I'm not saying any movie derived from a Marvel creation is completely worthless (although The Avengers is absolutely the culmination of what suddenly became possible because of The Matrix, without being much more than that).  You can believe that superheroes can look realistic now.  That's how Batman ultimately came back, because he took that realism to a completely new level, thanks to Christopher Nolan.  Perhaps it's telling that superheroes have become the new action heroes, as they were when they first appeared in comics, and not just costumed characters who come from a source most people don't respect.  The Matrix may have been the last great action movie, and like the films it inspired, it was more than that, but most fans didn't like to be reminded.

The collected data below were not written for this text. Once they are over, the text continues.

Lemma coef_beta_value : coef_beta = beta.
Proof.
  unfold coef_beta, coef_B, beta. arith_unfold. rewrite Rnp_pow_2.
  rewrite Rnp_pow_pos by (lit_unfold; lra).
  replace (Q2R 3.0 / (Q2R 5.9 * Q2R 5.9)) with (3 / 5.9 ^ 2) by (lit_unfold; lra).
  replace (Q2R 3.0 / Q2R 4.0) with (3 / 4) by (lit_unfold; lra).
  lit_unfold. lra.
Qed.

Ltac tabulate_array a :=
  let f := fresh a "_at" in
  set (f := fun i => nth i a 0%R);
  change (nth ?i a 0) with (f i);
  match goal with
  | Hlen : length a = _ |- _ => rewrite (tabulate_nth a _ 0 Hlen); clear Hlen
  end.

Ltac tabulate_norm :=
  repeat (rewrite ?outer_tabulate, ?mmap_tabulate2, ?mmap2_tabulate2,
    ?col_op_tabulate, ?op_col_tabulate, ?row_op_tabulate, ?op_row_tabulate,
    ?amap_tabulate, ?amap2_tabulate, ?np_sum_axis1_tabulate2).

Section Assembler.
Variables l_rho l_gamma l_W0 l_kappa : list R.
Variables phi_kernel phi_U phi_W v_rho v_gamma : list R.
Variable n : nat.

(** C3: the derivative assembler computes [kappa_dn], [w0_dgamma] and
    [w0_drho] by the three formulas; the new [v_rho] is the old one plus
    [beta + phi_kernel + rho (kappa_dn phi_U + w0_drho phi_W)], the sum
    multiplied by [0.5] once; the new [v_gamma] is the old one plus
    [rho w0_dgamma phi_W], not halved. *)
Theorem perturb_derivatives_formulas :
  length l_rho = n -> length l_gamma = n -> length l_W0 = n ->
  length l_kappa = n -> length phi_kernel = n -> length phi_U = n ->
  length phi_W = n -> length v_rho = n -> length v_gamma = n ->
  let kappa_dn := build_kappa_dn l_kappa l_rho in
  let w0_dgamma := build_w0_dgamma l_gamma l_W0 l_rho in
  let w0_drho := build_w0_drho l_gamma l_W0 l_rho in
  let v' :=
    perturb_derivatives l_rho l_gamma l_W0 l_kappa phi_kernel phi_U phi_W
      v_rho v_gamma in
  length v'.1 = n /\ length v'.2 = n /\
  forall i, (i < n)%nat ->
    kappa_dn.[i] = l_kappa.[i] / (6 * l_rho.[i]) /\
    w0_dgamma.[i] = 0.0093 * l_gamma.[i] / (l_W0.[i] * l_rho.[i] ^ 4) /\
    w0_drho.[i]
      = 2 / l_W0.[i] * (PI / 3 - 0.0093 * l_gamma.[i] ^ 2 / l_rho.[i] ^ 5) /\
    v'.1.[i]
      = (v_rho.[i]
         + (beta + phi_kernel.[i]
            + l_rho.[i] * (kappa_dn.[i] * phi_U.[i] + w0_drho.[i] * phi_W.[i])))
        * 0.5 /\
    v'.2.[i] = v_gamma.[i] + l_rho.[i] * w0_dgamma.[i] * phi_W.[i].
Proof.
  intros. subst v' kappa_dn w0_dgamma w0_drho.
  unfold perturb_derivatives, build_kappa_dn, build_w0_dgamma, build_w0_drho.
  tabulate_array l_rho. tabulate_array l_gamma. tabulate_array l_W0.
  tabulate_array l_kappa. tabulate_array phi_kernel. tabulate_array phi_U.
  tabulate_array phi_W. tabulate_array v_rho. tabulate_array v_gamma.
  tabulate_norm. cbn [fst snd]. rewrite !length_tabulate.
  split; [done|]. split; [done|]. intros i Hi.
  rewrite !nth_tabulate by done. rewrite coef_beta_value.
  unfold coef_C. arith_unfold.
  rewrite (Rnp_pow_lit _ 4.0 4), (Rnp_pow_lit _ 5.0 5), (Rnp_pow_lit _ 2.0 2)
    by (lit_unfold; simpl; lra).
  replace (Q2R 6.0) with 6 by (lit_unfold; lra).
  replace (Q2R 0.0093) with 0.0093 by (lit_unfold; lra).
  replace (Q2R 2.0) with 2 by (lit_unfold; lra).
  replace (Q2R 3.0) with 3 by (lit_unfold; lra).
  replace (Q2R 0.5) with 0.5 by (lit_unfold; lra).
  done.
Qed.
End Assembler.

Lemma perturb_derivatives_formulas_witness :
  (perturb_derivatives [1] [0] [1] [1] [0] [0] [0] [2] [3]).1.[0]
  = (2 + (beta + 0
          + 1 * ((build_kappa_dn [1] [1]).[0] * 0
                 + (build_w0_drho [0] [1] [1]).[0] * 0))) * 0.5.
Proof.
  pose proof (perturb_derivatives_formulas [1] [0] [1] [1] [0] [0] [0] [2] [3] 1
                eq_refl eq_refl eq_refl eq_refl eq_refl eq_refl eq_refl eq_refl
                eq_refl) as Hv.
  cbv zeta in Hv. destruct Hv as (_ & _ & Hv).
  exact (proj1 (proj2 (proj2 (proj2 (Hv 0%nat (Nat.lt_0_succ 0)))))).
Defined.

Well, maybe you're convinced by this, and maybe next time I'll have to make another, perhaps equally tenuous argument about Agent Smith being the next logical step from Quentin Tarantino (and maybe now I've got someone saying, "I want to read that!"), and maybe I've got you wondering what you missed in those other Matrix films.  Sometimes expectation is its own reaction.

7 comments:

PT Dilloway said...

If The Matrix came out in 1999 and X-Men the year after, wouldn't that mean they'd already written and probably done most of the filming on X-Men before The Matrix came out?

Tony Laplume said...

When it is time to question my logic, I will let you know. Also, I did say that it was Spider-Man where the trend really began.

Maurice Mitchell said...

Tony, you're right that The Matrix introduced a whole new feel into the action genre. I also think it helped change the feel of superhero films. X-Men's black leather suits for example.

Tony Laplume said...

It made the physical requirements of action movies more sophisticated than they'd been under the Expendables Generation. And yes, it definitely affected the acceptable look. Tim Burton didn't hurt with that, either, though. And like him or not, but Schumacher's Batman pushed the look forward, too. And demanded that never again would a nipple be featured on a hero's costume.

MOCK! said...

When Neo "flew" at the end of the very first movie, it became the superhero movie I had been waiting for forever!!!

MOCK! said...

Tony Laplume said...
When it is time to question my logic, I will let you know.


Bwah-ha-ha-ha-ha!!!!

Tony Laplume said...

Exactly, Mock. Neo flying was the most lasting impression of the movie. And that's the one element that wasn't really explored in the later films.

And it is not yet time.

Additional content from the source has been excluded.